So often we step into the holiday season on the wrong foot. We abandon the paths of comfort and joy so clearly marked out for us in God’s Word and pursue happiness in the holiday instead. We hope that cookies and carols will somehow numb the pain or distract us from everything we feel is wrong with our lives. Or we just grit our teeth, plaster on a grin, and pray it’s over soon.
But the way to peace and joy hasn’t changed because it’s Christmastime. Rather we have to be all the more intentional about seeking the Savior at a time when the distractions, and sometimes even the trials, are many.
So here are five habits for holiday happiness:
1. Contemplate the Incarnation
Consider the staggeringly glorious news that “when the fullness of time had come, God sent forth his Son, born of woman, born under the law, to redeem those who were under the law, so that we might receive adoption as sons” (Gal. 4:4-5).
If we spend five minutes a day for the next twenty-odd days pondering the wonder of God become man to save sinners, we will be happy this Christmas.
We will be happy because we will have hope.
J.I. Packer, in his chapter on the incarnation in Knowing God, explains:
“The Christmas message is that there is hope for a ruined humanity—hope of pardon, hope of peace with God, hope of glory—because at the Father’s will Jesus Christ became poor and was born in a stable so that thirty years later he might hang on a cross. It is the most wonderful message that the world has ever heard, or will hear.”
Christmas isn’t a temporary band-aid on the pain of life; it is the announcement of the cure for ruined humanity. The Christmas message is hope to the hopeless. Hope for sinners under the curse of the law. Hope for the orphan, estranged from God. And it is a timely hope and certain hope.

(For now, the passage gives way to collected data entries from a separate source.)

(** * Status words

    [GvcpStatus] is a transparent wrapper of a [u16]. *)

Abbreviation GvcpStatus := Z (only parsing).

Definition STATUS_SUCCESS : GvcpStatus := 0x0000.
Definition STATUS_PACKET_RESEND : GvcpStatus := 0x0100.
Definition STATUS_NOT_IMPLEMENTED : GvcpStatus := 0x8001.
Definition STATUS_INVALID_PARAMETER : GvcpStatus := 0x8002.
Definition STATUS_INVALID_ADDRESS : GvcpStatus := 0x8003.
Definition STATUS_WRITE_PROTECT : GvcpStatus := 0x8004.
Definition STATUS_BAD_ALIGNMENT : GvcpStatus := 0x8005.
Definition STATUS_ACCESS_DENIED : GvcpStatus := 0x8006.
Definition STATUS_BUSY : GvcpStatus := 0x8007.
Definition STATUS_PACKET_UNAVAILABLE : GvcpStatus := 0x800c.
Definition STATUS_DATA_OVERRUN : GvcpStatus := 0x800d.
Definition STATUS_INVALID_HEADER : GvcpStatus := 0x800e.
Definition STATUS_PACKET_NOT_YET_AVAILABLE : GvcpStatus := 0x8010.
Definition STATUS_PACKET_AND_PREV_REMOVED_FROM_MEMORY : GvcpStatus := 0x8011.
Definition STATUS_PACKET_REMOVED_FROM_MEMORY : GvcpStatus := 0x8012.
Definition STATUS_NO_REF_TIME : GvcpStatus := 0x8013.
Definition STATUS_PACKET_TEMPORARILY_UNAVAILABLE : GvcpStatus := 0x8014.
Definition STATUS_OVERFLOW : GvcpStatus := 0x8015.
Definition STATUS_ACTION_LATE : GvcpStatus := 0x8016.
Definition STATUS_LEADER_TRAILER_OVERFLOW : GvcpStatus := 0x8017.
Definition STATUS_GENERIC_ERROR : GvcpStatus := 0x8fff.

Definition is_error (s : GvcpStatus) : bool := negb (Z.land s 0x8000 =? 0).

(** * Headers

    [zerocopy]'s [Ref::from_prefix] on a packed header of network-endian
    fields: [None] when the buffer is shorter than the header. *)

Record CmdHeader := {
  ch_packet_type : Z; ch_flags : Z; ch_command : Z; ch_length : Z; ch_req_id : Z }.

Record AckHeader := {
  ah_status : Z; ah_answer : Z; ah_length : Z; ah_ack_id : Z }.

Definition CmdHeader_as_bytes (h : CmdHeader) : bytes :=
  [ch_packet_type h; ch_flags h] ++ be_encode 2 (ch_command h) ++
  be_encode 2 (ch_length h) ++ be_encode 2 (ch_req_id h).

Definition AckHeader_as_bytes (h : AckHeader) : bytes :=
  be_encode 2 (ah_status h) ++ be_encode 2 (ah_answer h) ++
  be_encode 2 (ah_length h) ++ be_encode 2 (ah_ack_id h).

Definition CmdHeader_from_prefix (buf : bytes) : option (CmdHeader * bytes) :=
  match buf with
  | t :: f :: c1 :: c0 :: l1 :: l0 :: i1 :: i0 :: rest =>
      Some ({| ch_packet_type := t; ch_flags := f; ch_command := be_decode [c1; c0];
               ch_length := be_decode [l1; l0]; ch_req_id := be_decode [i1; i0] |}, rest)
  | _ => None
  end.

Definition AckHeader_from_prefix (buf : bytes) : option (AckHeader * bytes) :=
  match buf with
  | s1 :: s0 :: a1 :: a0 :: l1 :: l0 :: i1 :: i0 :: rest =>
      Some ({| ah_status := be_decode [s1; s0]; ah_answer := be_decode [a1; a0];
               ah_length := be_decode [l1; l0]; ah_ack_id := be_decode [i1; i0] |}, rest)
  | _ => None
  end.

Definition is_cmd (buf : bytes) : bool :=
  match buf with b :: _ => b =? PACKET_TYPE_CMD | [] => false end.

(** * Acknowledges *)

Record Ack := { ack_status : GvcpStatus; ack_answer : Z; ack_id : Z; ack_payload : bytes }.

Definition Ack_parse (buf : bytes) : option Ack :=
  '(header, rest) ← AckHeader_from_prefix buf;
  payload ← get_to rest (ah_length header);
  Some {| ack_status := ah_status header; ack_answer := ah_answer header;
          ack_id := ah_ack_id header; ack_payload := payload |}.

Definition pending_ack_timeout_ms (ack : Ack) : option Z :=
  if negb (ack_answer ack =? PENDING_ACK) then None
  else ms ← get_range (ack_payload ack) 2 4; Some (be_decode ms).

(** [as_chunks::<4>().0]: the whole four-byte chunks, the remainder dropped. *)
Fixpoint chunks4 (l : bytes) : list bytes :=
  match l with
  | a :: b :: c :: d :: l => [a; b; c; d] :: chunks4 l
  | _ => []
  end.

Definition register_values (ack : Ack) : list Z := be_decode <$> chunks4 (ack_payload ack).

(** * Commands *)

Record Cmd := { cmd_flags : Z; cmd_command : Z; cmd_req_id : Z; cmd_payload : bytes }.

Definition Cmd_parse (buf : bytes) : option Cmd :=
  '(header, rest) ← CmdHeader_from_prefix buf;
  if negb (ch_packet_type header =? PACKET_TYPE_CMD) then None
  else
    payload ← get_to rest (ch_length header);
    Some {| cmd_flags := ch_flags header; cmd_command := ch_command header;
            cmd_req_id := ch_req_id header; cmd_payload := payload |}.

(** * Encoders *)

Definition cmd_header (command flags payload_len id : Z) : CmdHeader :=
  {| ch_packet_type := PACKET_TYPE_CMD; ch_flags := flags; ch_command := command;
     ch_length := wrap 16 payload_len; ch_req_id := id |}.

Definition encode_discovery (allow_broadcast_ack : bool) : bytes :=
  CmdHeader_as_bytes
    (cmd_header DISCOVERY_CMD
       (Z.lor FLAG_ACK_REQUIRED (if allow_broadcast_ack then FLAG_ALLOW_BROADCAST_ACK else 0))
       0 DISCOVERY_ID).

Definition encode_read_reg (addrs : list Z) (id : Z) : bytes :=
  CmdHeader_as_bytes (cmd_header READ_REGISTER_CMD FLAG_ACK_REQUIRED (4 * zlen addrs) id) ++
  (addrs ≫= be_encode 4).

This is “the most wonderful message” of Christmas. This is “good news of great joy”! (Luke 2:10)
If we are finding it hard to be happy this Christmas, the incarnation reminds us that our Savior has already purchased our everlasting joy.
2. Consistently Practice the Spiritual Disciplines
Christmastime is a busy time. There are parties to attend, gifts to purchase, wrap, and deliver, cards to send, and cookies to bake. And that’s on top of all the normal stuff we have to do! Something has to give, and sadly, our spiritual disciplines are often the first to go.
We rationalize: “Things will settle down after the holidays. I’ll get back to consistent quiet times in the New Year.” But as the days move closer to Christmas, our hearts become colder toward the things of the Lord. And we wonder why we are so unhappy at Christmastime?
But it doesn’t have to be this way. If we give first priority to God’s Word and prayer, we will find our joy renewed each morning. Joy that sticks in the midst of Christmas craziness. For as the Psalmist says:
“The precepts of the Lord are right, giving joy to the heart...they are more precious than gold, than much pure gold; they are sweeter than honey, than honey from the comb” Ps. 19:8,10 (emphasis mine).
So as things get busy, let’s keep the spiritual disciplines at the top of our Christmas to-do list. Only then can we experience true holiday cheer.
3. Serve Others
Christmas celebrations—intended to be joyful reminders of the incarnation—can quickly become exercises in selfishness. But selfishness is a one-way ticket to a Joylessville. That’s why the third habit for a happy Christmas is to serve others.
The tricky thing is, I often think I am serving others at the holidays. After all, I am buying presents and throwing parties for other people, right? But my lack of joy when things don’t go according to plan reveals that I’m actually just serving myself. I want everything to go my way, to bring me happiness.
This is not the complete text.